Evaluation, in three provinces, of the introduction and impact of China’s National Essential Medicines Scheme
Yang Li, Cui Ying, Guo Sufang, Philippa Brant, Li Bin & David Hipgrave
To evaluate implementation of the National Essential Medicines Scheme (NEMS) in rural China.
Two rural counties/districts in each of three provinces where NEMS had been implemented were surveyed. Information was collected from NEMS staff at the province, county/district, township and village levels; patients with chronic disease were also interviewed. Service provision, finances, prescriptions, inpatient records and the expenditures of patients with certain diagnoses were investigated in township hospitals and village clinics. The results were compared with the corresponding data recorded before NEMS was introduced.

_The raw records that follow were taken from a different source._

(** A confirmation asks for a retry only after the chain showed the revert. *)
Lemma confirm_entry_spec h st trader wallet order sig window :
  obeys ok (confirm_entry tuning parse_pubkey trader wallet order sig window) h st (fun out h' _ => grown h h' /\
    match out with
    | OutRetry _ => reverted h' sig = true
    | OutFilled legs => 0 < sl_token_amount legs
    | _ => True
    end).
Proof.
  unfold confirm_entry. cbv zeta. eapply plain_then_value; [auto with exec..|apply returns_poll|]. intros p h1 st1 Hp Hg1 _.
  destruct p; [by split; [|apply Hp]|]. eapply obeys_then; [apply early_look_spec|]. intros e h2 st2 [Hg2 He].
  pose proof (grown_trans _ _ _ Hg1 Hg2) as Hg. destruct e as [early|legs]; [|by split].
  apply plain_then; [auto with exec..|]. intros m h3 st3 Hg3 _. pose proof (grown_trans _ _ _ Hg Hg3) as Hg'.
  destruct m; [by split|].
  assert (Hst : obeys ok (early_status trader sig early) h3 st3 (fun s h' _ => grown h h' /\
                  (is_reverted s = true -> reverted h' sig = true))).
  { destruct early as [s|]; cbn.
    - split; [done|]. intros _. destruct Hg3 as (n & -> & _). destruct He as [_ He]. unfold reverted in *.
      by rewrite existsb_app, He, orb_true_r.
    - split; [by split|]. intros s _. split; [by apply grown_step|]. intros E. unfold reverted. cbn.
      by rewrite bool_decide_eq_true_2, E. }
  eapply obeys_then; [exact Hst|]. clear Hst. intros s h4 st4 [Hg4 Hs].
  apply plain_then; [auto with exec| |].
  { destruct (is_reverted s); [auto with exec|done]. }
  intros u h5 st5 Hg5 _. eapply obeys_mono; [apply settle_silent_spec|]. intros out h6 st6 [Hg6 Ho].
  split; [eauto using grown_trans|]. destruct out; [exact Ho| |exact I..]. apply Hs in Ho.
  destruct (grown_trans _ _ _ Hg5 Hg6) as (n & -> & _). unfold reverted in *. by rewrite existsb_app, Ho, orb_true_r.
Qed.

(** The part after the network is involved. *)
Lemma outcome_ends h0 h st trader order sig account outcome err :
  quiet_since h0 h -> signed_buys h <> signed_buys h0 ->
  (match outcome with
   | OutRetry _ => all_harmless signed_buys h
   | OutFilled legs => 0 < sl_token_amount legs
   | _ => True
   end) ->
  obeys ok (emit_entry_outcome trader order sig account outcome err) h st
    (fun _ h' _ => ended left_a_buy (all_harmless signed_buys) h0 h').
Proof.
  intros Hq Hnew Ho. destruct outcome; cbn [emit_entry_outcome].
  - by apply filled_ends.
  - by apply note_then_fail.
  - apply plain_then; [auto with exec..|]. intros u h1 st1 Hg1 _. apply plain_do; [auto with exec|done|]. intros u2 _.
    apply buy_fails; [|done]. apply quiet_do; [done|eauto with exec].
  - assert (He : forall h' : Hist, grown h h' -> ended left_a_buy (all_harmless signed_buys) h0 h').
    { intros h' Hg. pose proof (quiet_grown _ _ _ Hq Hg) as (n & -> & Hn). exists n. split; [done|]. rewrite Hn.
      unfold left_a_buy. intros E. apply Hnew. destruct (grown_signed _ _ Hg) as (E' & _).
      rewrite <- E', signed_buys_app, E. done. }
    destruct err; [|exact (He h (grown_refl h))].
    eapply obeys_mono; [apply obeys_plain; auto with exec|]. intros u h' st' [Hg _]. by apply He.
Qed.

Lemma send_ends h0 h st trader wallet order :
  quiet_since h0 h -> signed_buys h = signed_buys h0 -> all_harmless signed_buys h ->
  obeys ok (send_and_confirm tuning parse_pubkey trader wallet order) h st
    (fun _ h' _ => ended left_a_buy (all_harmless signed_buys) h0 h').
Proof.
  intros Hq Hs0 Ha. unfold send_and_confirm. apply plain_then; [auto with exec..|]. intros r h1 st1 Hg1 _.
  apply plain_do; [auto with exec|done|]. intros sigs _. apply plain_then; [auto with exec..|]. intros acc h2 st2 Hg2 _.
  assert (Hg : grown h h2).
  { eapply grown_trans; [|exact Hg2]. by apply grown_step. }
  assert (Ha2 : all_harmless signed_buys h2) by (apply (grown_all_harmless _ h); [by left|done..]).
  split; [by repeat split|]. intros sg _. destruct sg as [sig|e|].
  - apply plain_do; [auto with exec|done|]. intros now _. split; [by repeat split|]. intros u _.
    apply plain_do; [auto with exec|done|]. intros u2 _. split.
    { repeat split; cbn; by rewrite !bool_decide_eq_true_2. }
    intros res _. eapply obeys_then; [apply confirm_entry_spec|]. intros out h3 st3 [Hg3 Ho].
    destruct Hg3 as (n & -> & Hn).
    match goal with |- context[n ++ ?a :: ?b :: ?c :: ?d :: ?e :: h2] =>
      replace (n ++ a :: b :: c :: d :: e :: h2) with ((n ++ [a; b; c; d; e]) ++ h2) by (by rewrite <- app_assoc);
      set (mid := n ++ [a; b; c; d; e]) end.
    assert (Em : signed_buys mid = [sig]).
    { unfold mid. rewrite signed_buys_app. by destruct (plain_nothing n Hn) as (-> & _). }
    assert (Er : reports mid = []).
    { unfold mid. rewrite sent_reports_app. by destruct (plain_nothing n Hn) as (_ & _ & ->). }
    assert (Es : signed_buys (mid ++ h2) = sig :: signed_buys h2) by (by rewrite signed_buys_app, Em).
    apply outcome_ends.
    + destruct (quiet_grown _ _ _ Hq Hg) as (m & -> & Hm). exists (mid ++ m). by rewrite <- app_assoc, sent_reports_app, Er, Hm.
    + rewrite Es. destruct (grown_signed _ _ Hg) as (E2 & _). rewrite E2, Hs0. intros E.
      apply (f_equal length) in E. cbn in E. lia.
    + destruct out; [exact Ho| |exact I..]. apply (all_harmless_cons signed_buys sig); [done..|]. apply reverted_harmless.
      unfold mid. rewrite <- app_assoc. exact Ho.
  - apply note_then_fail; [|intros _].
    + apply quiet_do; [done|eauto with exec].
    + change (did ?c (SignFailed e) :: h2) with ([did c (SignFailed e)] ++ h2). intros s Hin. apply harmless_app, Ha2, Hin.
  - apply note_then_fail; [|intros _].
    + apply quiet_do; [done|eauto with exec].
    + change (did ?c SignTimedOut :: h2) with ([did c SignTimedOut] ++ h2). intros s Hin. apply harmless_app, Ha2, Hin.
Qed.
Lemma exit_guarded_keeps trader order : keeps_to no_claims (exit_guarded tuning parse_pubkey trader trader order).
Proof.
  intros h HC. unfold exit_guarded. split; [done|]. intros [] _; cbn [negb]; [|cbn; by rewrite HC].
  set (h1 := did _ _ :: h). assert (H1 : claims h1 = {| cl_entry := ∅; cl_exit := {[so_pg_id order]} ∪ ∅; cl_mint := ∅ |})
    by (subst h1; cbn; by rewrite HC).
  eapply obeys_then; [eapply with_exit_mint_keeps; [done| | |exact H1]; [cbn; set_solver|done]|]. intros [] h2 [] H2.
  split; [cbn; rewrite H2; cbn; split; [set_solver|]; intros key; by rewrite lookup_empty|]. intros [] _. cbn. rewrite H2.
  apply (claims_put_exit no_claims). set_solver.
Qed.

(** The wallet a sell is locked under is the wallet that signs it. *)
Lemma for_position_same recorded :
  returns (fun p : string * option string => forall tr, p.2 = Some tr -> p.1 = tr) (for_position primary recorded).
Proof. unfold for_position. destruct (_ || _); [by intros tr [= <-]|]. intros [] tr [=]. done. Qed.

Lemma run_exit_keeps order : keeps_to no_claims (run_exit tuning primary parse_pubkey order).
Proof.
  intros h HC. unfold run_exit. eapply obeys_then; [apply unguarded_stretch; auto with lock|].
  intros order' h1 [] H1. eapply obeys_then; [eapply obeys_returns; [apply for_position_same|]; apply unguarded_stretch; auto with lock|].
  intros [wallet [trader|]] h2 [] [Hw H2]; rewrite H1, HC in H2.
  - specialize (Hw trader eq_refl). cbn in Hw. subst wallet. by apply exit_guarded_keeps.
  - apply (unguarded_keeps (fail_with (so_intent order') Reverted)); [auto with lock|done].
Qed.

Lemma background_keeps b : keeps_to no_claims (background b).
Proof. apply unguarded_keeps, free_background. Qed.

(** The tasks the executor starts. *)
Inductive spawned : Prog Call unit -> Prop :=
  | SpawnEntry order : spawned (run_entry tuning primary parse_pubkey order)
  | SpawnExit order : spawned (run_exit tuning primary parse_pubkey order)
  | SpawnBackground b : spawned (background b).

Lemma spawned_guarded p : spawned p -> obeys guarded p [] tt (fun _ _ _ => True).
Proof.
  intros [order|order|b]; (eapply obeys_mono; [|done]).
  - by apply run_entry_keeps.
  - by apply run_exit_keeps.
  - by apply background_keeps.
Qed.
End tasks.

(** ** Interleavings *)

(** The claims of all tasks against the shared guards: a position is claimed by one task, and
    the task that claims a mint is the one its lock names. *)
Record Consistent (s : InFlight.t) (cs : list Claims) : Prop := {
  cs_entry i C pg : cs !! i = Some C -> pg ∈ cl_entry C -> pg ∈ InFlight.entry s;
  cs_entry_one i j C D pg : cs !! i = Some C -> cs !! j = Some D -> pg ∈ cl_entry C -> pg ∈ cl_entry D -> i = j;
  cs_exit i C pg : cs !! i = Some C -> pg ∈ cl_exit C -> pg ∈ InFlight.exit_ s;
  cs_exit_one i j C D pg : cs !! i = Some C -> cs !! j = Some D -> pg ∈ cl_exit C -> pg ∈ cl_exit D -> i = j;
  cs_mint i C key pg : cs !! i = Some C -> cl_mint C !! key = Some pg ->
    pg ∈ cl_exit C /\ InFlight.owns_exit_mint s key pg = true;
}.
Lemma emit_loop_spec created stop horizon budget room : forall s k, 1 <= k -> ms_record_from s = None ->
  let es := ticks_of created (loop_indices created (Z.of_nat room) k stop horizon) in
  exists out s' k', emit_loop room s (grid_tick created k) stop horizon budget = (out, s', grid_tick created k') /\
    stretch budget s es out s' /\ (out = false -> k' = k + Z.of_nat (length es)).
Proof.
  assert (Hstop : forall k, 1 <= k -> (grid_tick created k <? stop) && (grid_tick created k <=? horizon) = true <->
                     0 < Z.min (first_index created stop - k) ((horizon - created) / dur_milliseconds TICK_MS - k + 1)).
  { intros k Hk. rewrite andb_true_iff, Z.ltb_lt, Z.leb_le, grid_tick_lt, grid_tick_le. unfold first_index. lia. }
  induction room as [|room IH]; intros s k Hk Hr es; cbn [emit_loop].
  - assert (Hes : es = []) by (unfold es, loop_indices; by rewrite (seqZ_nil _ _) by lia).
    rewrite Hes. destruct (_ && _); [destruct (budget <=? rows_of s) eqn:Eb|].
    + exists true, s, k. split; [done|]. split; [apply stretch_full; lia|done].
    + exists false, s, k. split; [done|]. split; [apply stretch_nil|cbn; lia].
    + exists false, s, k. split; [done|]. split; [apply stretch_nil|cbn; lia].
  - destruct (_ && _) eqn:Ec.
    + apply Hstop in Ec; [|done]. destruct (budget <=? rows_of s) eqn:Eb.
      { exists true, s, k. split; [done|]. split; [apply stretch_full; lia|done]. }
      rewrite grid_tick_next. set (s1 := push_tick s (grid_tick created k)).
      assert (Hr1 : ms_record_from s1 = None) by (rewrite <- Hr; apply (push_event_keeps s (EvTick _))).
      destruct (IH s1 (k + 1) ltac:(lia) Hr1) as (out & s' & k' & -> & Hs & Hk').
      assert (Hes : es = EvTick (grid_tick created k) :: ticks_of created (loop_indices created (Z.of_nat room) (k + 1) stop horizon)).
      { unfold es, loop_indices. rewrite seqZ_cons by lia. cbn. do 3 f_equal; lia. }
      exists out, s', k'. split; [done|]. rewrite Hes. split.
      * apply (stretch_app budget s [EvTick (grid_tick created k)] s1); [done| |done].
        unfold stretch, cut. destruct (Z.to_nat (budget - rows_of s)) eqn:E; [lia|]. cbn. by rewrite take_nil.
      * intros ->. cbn [length]. rewrite Hk' by done. lia.
    + assert (Hes : es = []).
      { unfold es, loop_indices. rewrite (seqZ_nil _ _); [done|].
        destruct (Z.le_gt_cases (Z.min (first_index created stop - k) ((horizon - created) / dur_milliseconds TICK_MS - k + 1)) 0); [lia|].
        apply not_true_iff_false in Ec. by destruct Ec; apply Hstop. }
      rewrite Hes. exists false, s, k. split; [done|]. split; [apply stretch_nil|cbn; lia].
Qed.

Lemma jump_target created stop : created < stop -> (ns_per_ms | stop - created) ->
  created + dur_milliseconds (Z.quot (num_milliseconds (stop - created) + TICK_MS - 1) TICK_MS * TICK_MS)
  = grid_tick created (first_index created stop).
Proof.
  intros Hlt [m Hm]. unfold grid_tick. do 3 f_equal. rewrite Hm. unfold num_milliseconds.
  rewrite Z.quot_mul by done. assert (Hpos : 0 < m) by (unfold ns_per_ms in *; lia).
  rewrite Z.quot_div_nonneg by (unfold TICK_MS; lia). unfold first_index.
  replace (created - stop) with (- m * ns_per_ms) by lia.
  unfold dur_milliseconds. rewrite Z.div_mul_cancel_r by done.
  pose proof (Z.div_mod (m + TICK_MS - 1) TICK_MS ltac:(done)). pose proof (Z.mod_pos_bound (m + TICK_MS - 1) TICK_MS ltac:(done)).
  pose proof (Z.div_mod (- m) TICK_MS ltac:(done)). pose proof (Z.mod_pos_bound (- m) TICK_MS ltac:(done)).
  unfold TICK_MS in *. lia.
Qed.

Following the introduction of NEMS, drug procurement in each study location was systematized. Total drug costs declined. This, and improved prescribing, reduced the costs of outpatient and inpatient care and led, apparently, to increased uptake of health services. However, the prices of some drugs had increased and the availability of others had declined. The compensation of health-care providers for NEMS-related reductions in their incomes had been largely ineffective. As a result of the introduction of NEMS, health facilities relied more on public financing. Many health-care providers complained about higher workloads and lower incomes.
Although it was well conceived, the introduction of NEMS into China’s decentralized, fee-for-service system of health care has not been straightforward. It has highlighted the problems associated with attempts to modernize health care and health financing for patients’ benefit. Sustainable mechanisms to compensate health-care providers for lost income are needed to ensure that NEMS is a success.